◆ **What you have to do**
Below this sentence is a listing; return exactly its lines from the one with "destruct s as [engine pid at_" to the one with "cbn [sg_pid sg_engine sg_startedAt mbind", both kept, and nothing more.

◆ **Given data**
######
(* ===== verification/HostSidecars.v ===== *)
(** * ModelHosts: the records kept beside a workload

    packages/core/src/engines/state.ts: the launch record of a host that is
    ready, the record of one that is starting, and the marker of a start
    attempt.  A file holds a JSON value, or a text that does not parse. *)

From S2P Require Import Prelude JsText JsJson.
From Stdlib Require Import Ascii.

#[local] Open Scope string_scope.
#[local] Open Scope list_scope.
#[local] Open Scope Z_scope.

(** [None]: [JSON.parse] throws. *)
Notation FileText := (option Json).

Definition SIDECAR_HOSTS : list string := ["127.0.0.1"; "::1"; "localhost"; "0.0.0.0"].

(** The launch record. *)
Record HostState := mkHostState {
  ho_engine : string; ho_pid : Z; ho_host : string; ho_port : Z; ho_modelAliases : list string; ho_startedAt : string;
  ho_slotSavePath : option string; ho_specHash : option string
}.

(** The names that a model goes by: its path and the last segment of it. *)
Definition aliases_of (rel : string) : list string :=
  if bool_decide (rel = basename rel) then [rel] else [rel; basename rel].

(** The record written at spawn time, before the host is ready. *)
Record StartingState := mkStarting { sg_engine : string; sg_pid : Z; sg_startedAt : string; sg_specHash : option string }.

Definition json_string (v : option Json) : option string := match v with Some (JStr s) => Some s | _ => None end.
Definition string_or_null (s : option string) : Json := match s with Some x => JStr x | None => JNull end.
Definition opt_field (key : string) (v : option string) : list (string * Json) :=
  match v with Some x => [(key, JStr x)] | None => [] end.

(** [JSON.stringify], read back by [JSON.parse]. *)
Definition host_state_json (s : HostState) : Json :=
  JObj ([("kind", JStr "ModelHost"); ("engine", JStr (ho_engine s)); ("pid", JNum (ho_pid s)); ("host", JStr (ho_host s));
         ("port", JNum (ho_port s)); ("modelAliases", JArr (JStr <$> ho_modelAliases s)); ("startedAt", JStr (ho_startedAt s));
         ("slotSavePath", string_or_null (ho_slotSavePath s))] ++ opt_field "specHash" (ho_specHash s)).

Definition starting_json (s : StartingState) : Json :=
  JObj ([("kind", JStr "ModelHostStarting"); ("engine", JStr (sg_engine s)); ("pid", JNum (sg_pid s));
         ("startedAt", JStr (sg_startedAt s))] ++ opt_field "specHash" (sg_specHash s)).

Definition isModelHostEngine (engine : string) : bool := bool_decide (engine ∈ ["llamacpp"; "omlx"; "strata"; "kapitsa"]).

(** No tab, carriage return or newline. *)
Definition one_line (s : string) : bool :=
  char_free "009"%char s && char_free carriage_return s && char_free newline s.

Definition alias_ok (v : Json) : bool := match v with JStr s => negb (bool_decide (s = "")) && one_line s | _ => false end.

Definition validModelAliases (v : option Json) : option (list string) :=
  match v with
  | Some (JArr (x :: l)) => if forallb alias_ok (x :: l) then Some (omap (λ v, json_string (Some v)) (x :: l)) else None
  | _ => None
  end.

Section dates.
(** [!Number.isNaN(Date.parse(s))] *)
Context (date_valid : string → bool).

Definition positive_int (v : option Json) : option Z :=
  match v with Some (JNum n) => if 0 <? n then Some n else None | _ => None end.
Definition valid_date (v : option Json) : option string :=
  match v with Some (JStr s) => if date_valid s then Some s else None | _ => None end.
Definition valid_engine (v : option Json) : option string :=
  match v with Some (JStr s) => if isModelHostEngine s then Some s else None | _ => None end.

Definition validateModelHostState (parsed : option Json) : option HostState :=
  match opt_get parsed "kind" with
  | Some (JStr "ModelHost") =>
      pid ← positive_int (opt_get parsed "pid");
      host ← json_string (opt_get parsed "host");
      if negb (bool_decide (host ∈ SIDECAR_HOSTS)) then None
      else
        port ← positive_int (opt_get parsed "port");
        if 65535 <? port then None
        else
          engine ← valid_engine (opt_get parsed "engine");
          startedAt ← valid_date (opt_get parsed "startedAt");
          aliases ← validModelAliases (opt_get parsed "modelAliases");
          Some (mkHostState engine pid host port aliases startedAt (json_string (opt_get parsed "slotSavePath"))
                  (json_string (opt_get parsed "specHash")))
  | _ => None
  end.

Definition validateModelHostStarting (parsed : option Json) : option StartingState :=
  match opt_get parsed "kind" with
  | Some (JStr "ModelHostStarting") =>
      pid ← positive_int (opt_get parsed "pid");
      engine ← valid_engine (opt_get parsed "engine");
      startedAt ← valid_date (opt_get parsed "startedAt");
      Some (mkStarting engine pid startedAt (json_string (opt_get parsed "specHash")))
  | _ => None
  end.

(** A file that is missing, does not parse or is not valid reads as null. *)
Definition readModelHostState (file : option FileText) : option HostState :=
  text ← file; validateModelHostState text.

Definition readModelHostStarting (file : option FileText) : option StartingState :=
  text ← file; validateModelHostStarting text.

(** ** What reads back *)

Definition HostState_valid (s : HostState) : bool :=
  (0 <? ho_pid s) && bool_decide (ho_host s ∈ SIDECAR_HOSTS) && (0 <? ho_port s) && negb (65535 <? ho_port s) &&
  isModelHostEngine (ho_engine s) && date_valid (ho_startedAt s) &&
  negb (bool_decide (ho_modelAliases s = [])) && forallb alias_ok (JStr <$> ho_modelAliases s).

Lemma json_strings_back (l : list string) : omap (λ v, json_string (Some v)) (JStr <$> l) = l.
Proof.
  induction l as [|x l IH]; [done|]. change (x :: omap (λ v, json_string (Some v)) (JStr <$> l) = x :: l). by rewrite IH.
Qed.

Lemma valid_aliases (l : list string) :
  validModelAliases (Some (JArr (JStr <$> l))) =
    if bool_decide (l = []) then None else if forallb alias_ok (JStr <$> l) then Some l else None.
Proof.
  destruct l as [|x l]; [done|]. rewrite (bool_decide_false (x :: l = [])) by (intros [=]). unfold validModelAliases.
  change (JStr <$> x :: l) with (JStr x :: (JStr <$> l)). cbn iota beta. 
  destruct (forallb alias_ok (JStr x :: (JStr <$> l))) eqn:E.
  - f_equal. exact (json_strings_back (x :: l)).
  - done.
Qed.

(** A launch record reads back as it was written when it is valid, and as
    null when it is not. *)
Lemma host_state_reads_back s :
  readModelHostState (Some (Some (host_state_json s))) = if HostState_valid s then Some s else None.
Proof.
  destruct s as [engine pid host port aliases at_ slot hash]. unfold HostState_valid, readModelHostState, host_state_json.
  cbn [ho_pid ho_host ho_port ho_engine ho_startedAt ho_modelAliases ho_slotSavePath ho_specHash].
  assert (json_string (opt_get (Some (JObj ([("kind", JStr "ModelHost"); ("engine", JStr engine); ("pid", JNum pid);
    ("host", JStr host); ("port", JNum port); ("modelAliases", JArr (JStr <$> aliases)); ("startedAt", JStr at_);
    ("slotSavePath", string_or_null slot)] ++ opt_field "specHash" hash))) "specHash") = hash) as Hhash by (by destruct hash).
  cbn [mbind option_bind]. unfold validateModelHostState. rewrite Hhash. clear Hhash.
  cbn [opt_get app]. json_fields. cbn [mbind option_bind positive_int json_string].
  destruct (0 <? pid); cbn [andb mbind option_bind]; [|done].
  destruct (bool_decide (host ∈ SIDECAR_HOSTS)); cbn [andb negb]; [|done].
  destruct (0 <? port); cbn [andb mbind option_bind]; [|done].
  destruct (65535 <? port); cbn [andb negb]; [done|]. unfold valid_engine, valid_date.
  destruct (isModelHostEngine engine); cbn [andb mbind option_bind]; [|done].
  destruct (date_valid at_); cbn [andb mbind option_bind]; [|done].
  rewrite valid_aliases. destruct (bool_decide (aliases = [])); [done|]. cbn [negb andb].
  destruct (forallb alias_ok (JStr <$> aliases)); [|done]. by destruct slot.
Qed.

Definition StartingState_valid (s : StartingState) : bool :=
  (0 <? sg_pid s) && isModelHostEngine (sg_engine s) && date_valid (sg_startedAt s).

Lemma starting_reads_back s :
  readModelHostStarting (Some (Some (starting_json s))) = if StartingState_valid s then Some s else None.
Proof.
  destruct s as [engine pid at_ hash]. unfold StartingState_valid, readModelHostStarting, validateModelHostStarting.
  cbn [sg_pid sg_engine sg_startedAt mbind option_bind].
  assert (json_string (opt_get (Some (starting_json (mkStarting engine pid at_ hash))) "specHash") = hash) as Hhash
    by (by destruct hash).
  rewrite Hhash. clear Hhash. unfold starting_json. cbn [sg_pid sg_engine sg_startedAt sg_specHash].
  cbn [opt_get app]. json_fields. cbn [mbind option_bind positive_int].
  destruct (0 <? pid); cbn [andb mbind option_bind]; [|done]. unfold valid_engine, valid_date.
  destruct (isModelHostEngine engine); cbn [andb mbind option_bind]; [|done]. by destruct (date_valid at_).
Qed.
End dates.

(** ** Start attempts *)

Definition start_attempt_json (specHash attemptedAt : string) : Json :=
  JObj [("specHash", JStr specHash); ("attemptedAt", JStr attemptedAt)].

Definition readModelHostStartAttempt (file : option FileText) : option string :=
  text ← file; json_string (opt_get text "specHash").

Lemma start_attempt_reads_back h t : readModelHostStartAttempt (Some (Some (start_attempt_json h t))) = Some h.
Proof. done. Qed.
######
◆ **Completed task**
  destruct s as [engine pid at_ hash]. unfold StartingState_valid, readModelHostStarting, validateModelHostStarting.
  cbn [sg_pid sg_engine sg_startedAt mbind option_bind].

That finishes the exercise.